Spin-lattice relaxation time and self-diffusion coefficient of (CO2)-C-13 and (C16H34)-H-1 have been measured on the four isotherms 35, 40, 50 and 60 degrees C from atmospheric pressure up to the critical point of the mixture in both the coexisting vapour and liquid phases. The data have been correlated with phase compositions determined earlier in this laboratory and with calculated viscosities. (CT1)-C-13 data indicate a peculiar behaviour of carbon dioxide in the liquid phase, namely that the reorientational correlation time of the CO2 molecule is constant in the liquid phase up to the critical region. (HT1)-H-1 data are in qualitative agreement with theory.

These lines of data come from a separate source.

Notation "x <- m ;; k" := (bind m (fun x => k))
  (at level 61, m at next level, right associativity).
Notation "m ;; k" := (bind m (fun _ => k))
  (at level 61, right associativity).
Notation "'TRY' m 'CATCH' e => h" := (try_catch m (fun e => h))
  (at level 60, e name, m at level 61, h at level 61).

(** [l.forEach((x, index) => f x index)]: a throw ends the iteration. *)
Fixpoint forEach_from {A : Type} (i : nat) (l : list A) (f : A -> nat -> M unit)
  : M unit :=
  match l with
  | [] => ret tt
  | x :: l' => f x i ;; forEach_from (S i) l' f
  end.

Definition forEach {A : Type} (l : list A) (f : A -> nat -> M unit) : M unit :=
  forEach_from 0 l f.

(** ** Primitive actions *)

Definition emit (ev : Event) : M unit :=
  fun s => mkOut s [ev] (Ret tt).

Definition console_log (args : list value) : M unit := emit (EConsole Log args).
Definition console_error (args : list value) : M unit := emit (EConsole Error args).

Definition invoke (c : Call) (w : Widget) : Widget * result unit :=
  match c with
  | CUpdateSettings o => updateSettings o w
  | CSetMathBounds b => setMathBounds b w
  | CSetExpression e => setExpression e w
  end.

(** [this.calculator.<method>(<argument>)]: a [TypeError] when
    [this.calculator] is [null], the widget's own completion otherwise. *)
Definition widget_call (c : Call) : M unit :=
  fun s =>
    match calculator s with
    | None => mkOut s [] (Throw VTypeError)
    | Some w =>
        let (w', r) := invoke c w in
        mkOut (with_calculator (Some w') s) [ECall c r] r
    end.

(** [this.calculator.settings.<k>] *)
Definition read_setting (k : string) : M value :=
  fun s =>
    match calculator s with
    | None => mkOut s [] (Throw VTypeError)
    | Some w =>
        match settings w with
        | None => mkOut s [] (Throw VTypeError)
        | Some o => mkOut s [] (Ret (get k o))
        end
    end.

Definition set_isReady (b : bool) : M unit :=
  fun s => mkOut (with_isReady b s) [] (Ret tt).

Definition set_isFullyReady (b : bool) : M unit :=
  fun s => mkOut (with_isFullyReady b s) [] (Ret tt).

(** [window.<name> = v] *)
Definition set_global (name : string) (v : value) : M unit :=
  fun s => mkOut (with_window (set name v (window s)) s) [EGlobal name v] (Ret tt).

(** The timer queue is kept in firing order: by due time, and among equal due
    times by order of registration. *)
Fixpoint enqueue (due : nat) (t : Task) (q : list (nat * Task)) : list (nat * Task) :=
  match q with
  | [] => [(due, t)]
  | (d, t') :: q' =>
      if Nat.ltb due d then (due, t) :: q else (d, t') :: enqueue due t q'
  end.

(** [setTimeout(<callback t>, delay)] *)
Definition setTimeout (t : Task) (delay : nat) : M unit :=
  fun s =>
    mkOut (with_clock (now s) (enqueue (now s + delay) t (timers s)) s)
          [ETimeout t delay] (Ret tt).

(** ** The methods of [DesmosCalculatorManager] *)

Definition logSettingsStatus : M unit :=
  console_log [VStr "Settings applied successfully!"] ;;
  d <- read_setting "degreeMode" ;;
  console_log [VStr "Degree Mode:"; d] ;;
  x <- read_setting "xAxisScale" ;;
  console_log [VStr "X Axis Scale:"; x] ;;
  y <- read_setting "yAxisScale" ;;
  console_log [VStr "Y Axis Scale:"; y] ;;
  console_log [VStr ("Math bounds should now be: " ++ bounds_text DEFAULT_BOUNDS)].

(** The arrow function [applySettingsIndividually] passes to [forEach]. *)
Definition try_setting (entry : obj * string) (_ : nat) : M unit :=
  let '(setting, name) := entry in
  TRY
    widget_call (CUpdateSettings setting) ;;
    console_log [VStr (name ++ " applied successfully")]
  CATCH e =>
    console_error [VStr (name ++ " failed:"); e].

Definition applySettingsIndividually : M unit :=
  forEach settingsToTry try_setting ;;
  TRY
    widget_call (CSetMathBounds DEFAULT_BOUNDS) ;;
    console_log [VStr "Math bounds applied successfully"]
  CATCH e =>
    console_error [VStr "Math bounds failed:"; e].

(** The arrow function [addCoreExpressions] passes to [forEach]. *)
Definition add_core (expr : Expression) (_ : nat) : M unit :=
  widget_call (CSetExpression expr).

Definition addCoreExpressions : M unit :=
  forEach coreExpressions add_core.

The ratio of the self-diffusion coefficients in each phase is closely related to the ratios of the partial molar volumes, in agreement with arguments from statistical mechanics and irreversible thermodynamics. Calculated mutual diffusivities are found to be in excellent agreement with available experimental diffusivities. Unfortunately, because of the scarcity of experimental mutual diffusivities, no conclusions can be drawn at this point concerning the relationship between self and mutual diffusivities for this type of system.